Anyway, thanks a lot for your help, really.

And even more than this, even if you do make all the objects properly, the UnityEditor “helpers” for the UI set of objects add so much value that you will be very frustrated trying to do it all in code. You’ll basically spend HOURS tracking down why something isn’t anchored right. Source: I’ve tried, given up.

Make the UI parts in the editor, parent them into your UI, turn them off, then either enable them or Instantiate them at runtime if you need to do dynamic stuff. I do this for things like “here are all the levels” added programmatically. I make a single “template” UI chunk in the editor, and then a script that turns it off and instanatiates as many copies of it as needed at runtime.

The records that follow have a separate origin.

(* ===== verification/HpetFacts.v ===== *)
(** * Facts about the event timer: interrupt lines and the status register *)

From S2P Require Import Prelude Bytes Collections PicFacts Hpet.
Import HpetTimer Hpet.
Abbreviation timer := HpetTimer.t.

(** ** Calls on the sink *)
Definition count_call (g : Z) (c : GsiCall) : Z :=
  match c with
  | RaiseGsi g' => if g' =? g then 1 else 0
  | LowerGsi g' => if g' =? g then -1 else 0
  end.
(** Raises less lowers of a line. *)
Definition net (calls : list GsiCall) (g : Z) : Z := sumZ (count_call g) calls.

(** Made when [f] assertions of each line are held, no call lowers a line that
    is not; line numbers are not negative. *)
Fixpoint held (f : Z -> Z) (calls : list GsiCall) : Prop :=
  match calls with
  | [] => True
  | c :: calls =>
      match c with LowerGsi g => 0 <= g /\ 0 < f g | RaiseGsi g => 0 <= g end /\
      held (fun g => f g + count_call g c) calls
  end.

Lemma sumZ_app {A} (f : A -> Z) l1 l2 : sumZ f (l1 ++ l2) = sumZ f l1 + sumZ f l2.
Proof. induction l1 as [|x l1 IH]; simpl; [done|]. rewrite IH. lia. Qed.

Lemma net_app c1 c2 g : net (c1 ++ c2) g = net c1 g + net c2 g.
Proof. apply sumZ_app. Qed.

Lemma held_mono f f' calls : (forall g, f g <= f' g) -> held f calls -> held f' calls.
Proof.
  revert f f'. induction calls as [|c calls IH]; intros f f' Hle; [done|]. intros [Hc Hr]. split.
  - destruct c as [g|g]; [done|]. specialize (Hle g). lia.
  - eapply IH; [|exact Hr]. intros g. cbv beta. specialize (Hle g). lia.
Qed.
(** * VelocityMart operations dashboard (streamlit_app.py)

    A shallow embedding of the data transformations of the dashboard script
    and the properties its specification states about them.

    Conventions of the embedding.
    - A pandas table is the list of its rows, each row a record with the
      columns the script reads.  The CSV files are the "cleaned" ones: every
      cell of a loaded table is present.  A column produced by a left join
      is an [option]: [None] is the missing value (NaN) of an unmatched row.
    - A Python float is the rational number it stands for ([Q]), an integer
      count a [nat].  The float operations of the script itself round their
      exact result to the nearest number with a 53-bit mantissa, ties to
      even ([Py.rnd]), as binary64 does; the exponent is not bounded, so
      there is no overflow or underflow, which agrees with binary64 for all
      magnitudes between 2^-1022 and 2^1024.  The numerics inside pandas
      (the interpolation of [quantile], the sum of a column), whose order of
      operations belongs to the library, are in exact arithmetic.
    - Where numpy/pandas would yield a non-finite number or raise, the
      embedded computation returns [None]. *)

From Stdlib Require Import QArith Qminmax Qround Qpower Qabs Lqa ZArith Lia Ascii String.
From stdpp Require Import base list gmap sets strings sorting.

Open Scope Q_scope.

(** ** Python numbers *)

Module Py.

(** Smallest 53-bit mantissa. *)
Definition mant : Z := (2 ^ 52)%Z.

(** The exponent [e] of the last place of [q <> 0]:
    [mant <= |q| / 2^e < 2 * mant]. *)
Definition ulp_exp (q : Q) : Z :=
  let e0 := (Z.log2 (Z.abs (Qnum q)) - Z.log2 (Zpos (Qden q)) - 52)%Z in
  if Qle_bool (inject_Z mant) (Qabs q / 2 ^ e0) then e0 else (e0 - 1)%Z.

(** Nearest integer, ties to the even one. *)
Definition round_half_even (q : Q) : Z :=
  let f := Qfloor q in
  match Qcompare (q - inject_Z f) (1 # 2) with
  | Lt => f
  | Gt => (f + 1)%Z
  | Eq => if Z.even f then f else (f + 1)%Z
  end.

(** The float nearest to [q]: [q] rounded at its last place. *)
Definition rnd (q : Q) : Q :=
  let q := Qred q in
  if Qeq_bool q 0 then 0
  else let e := ulp_exp q in
       Qred (inject_Z (round_half_even (q / 2 ^ e)) * 2 ^ e).

(** An integer, and the float it converts to in float arithmetic. *)
Definition int (n : nat) : Q := inject_Z (Z.of_nat n).
Definition float (n : nat) : Q := rnd (int n).

(** A decimal literal such as [0.05]. *)
Definition lit (q : Q) : Q := rnd q.

(** [a * b] and [a - b] on floats. *)
Definition mul (a b : Q) : Q := rnd (a * b).
Definition sub (a b : Q) : Q := rnd (a - b).

(** [a / b]; [None] where the quotient is not a finite number. *)
Definition div (a b : Q) : option Q :=
  if Qeq_bool b 0 then None else Some (rnd (a / b)).

(** [min(a, b)]: the first argument unless the second is smaller. *)
Definition min (a b : Q) : Q := if Qle_bool a b then a else b.

(** [max(a, b)]: the first argument unless the second is larger. *)
Definition max (a b : Q) : Q := if Qle_bool b a then a else b.

(** [round(x, 1)]: the exact value of [x] rounded to one decimal place,
    ties to even, and the float nearest to that decimal. *)
Definition round1 (x : Q) : Q := rnd (inject_Z (round_half_even (x * 10)) / 10).

(** [min(a, b)] and [max(a, b)] when [b] may be NaN ([None]): every
    comparison with NaN is false, so the first argument is kept. *)
Definition min_nan (a : Q) (b : option Q) : Q := from_option (min a) a b.
Definition max_nan (a : Q) (b : option Q) : Q := from_option (max a) a b.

ALSO: whenever you instantiate a copy of some chunk of UI that is already in your UI, ALWAYS do it this way:

public GameObject MyExampleButtonChunkWithImageAndText;

When you want a new one:

GameObject freshCopy = Instantiate(
    MyExampleButtonChunkWithImageAndText,
    MyExampleButtonChunkWithImageAndText.transform.parent);

The second argument makes sure it gets parented right, otherwise it won’t show.

To clarify/summarize…

  1. As Lurking-Ninja alluded to, you seem to be confusing ScrollView and ScrollRect. ScrollView is part of the UIElements system. Canvases are part of the UGUI system, and within that system, that class for a scrollable area is ScrollRect. So you probably want to be using ScrollRect (part of the UnityEngine.UI namespace), not ScrollView (part of the UnityEngine.UIElements namespace).

  2. You should never directly create a component with the “new” keyword. Components are always supposed to be attached to a GameObject. You can create a component for an existing GameObject using AddComponent, or you can create a new GameObject with whatever components you want using the GameObject constructor. If you want to do things entirely from script, this is the way to do it.

  3. However, creating things entirely from script is not usually the easiest option. The more common way to create objects at runtime is to copy some other object using the Instantiate function. You can copy another object in your scene, or you can copy a prefab that you’ve created for this purpose. In both cases, you can set up all of the object’s components, properties, children, etc. the way you want them using the editor, and then create that whole arrangement from script using a reference instead of building it up piece-by-piece.

Exactly – the piece of the puzzle I was missing is the fact that an UIElement is neither a GameObject nor a Component. For some reason I thought I could treat the ScrollView (really, the UIElement) the same as a GameObject. Thanks to all of you, I have a better understanding of Unity’s object relationships.

And like @Kurt-Dekker mentioned, after understanding this, I too glanced at the possibility of recreating all of the ScrollView structure by hand… but I guess I’ll spare my sanity and just instantiate prefabs indeed. Thanks again, y’all.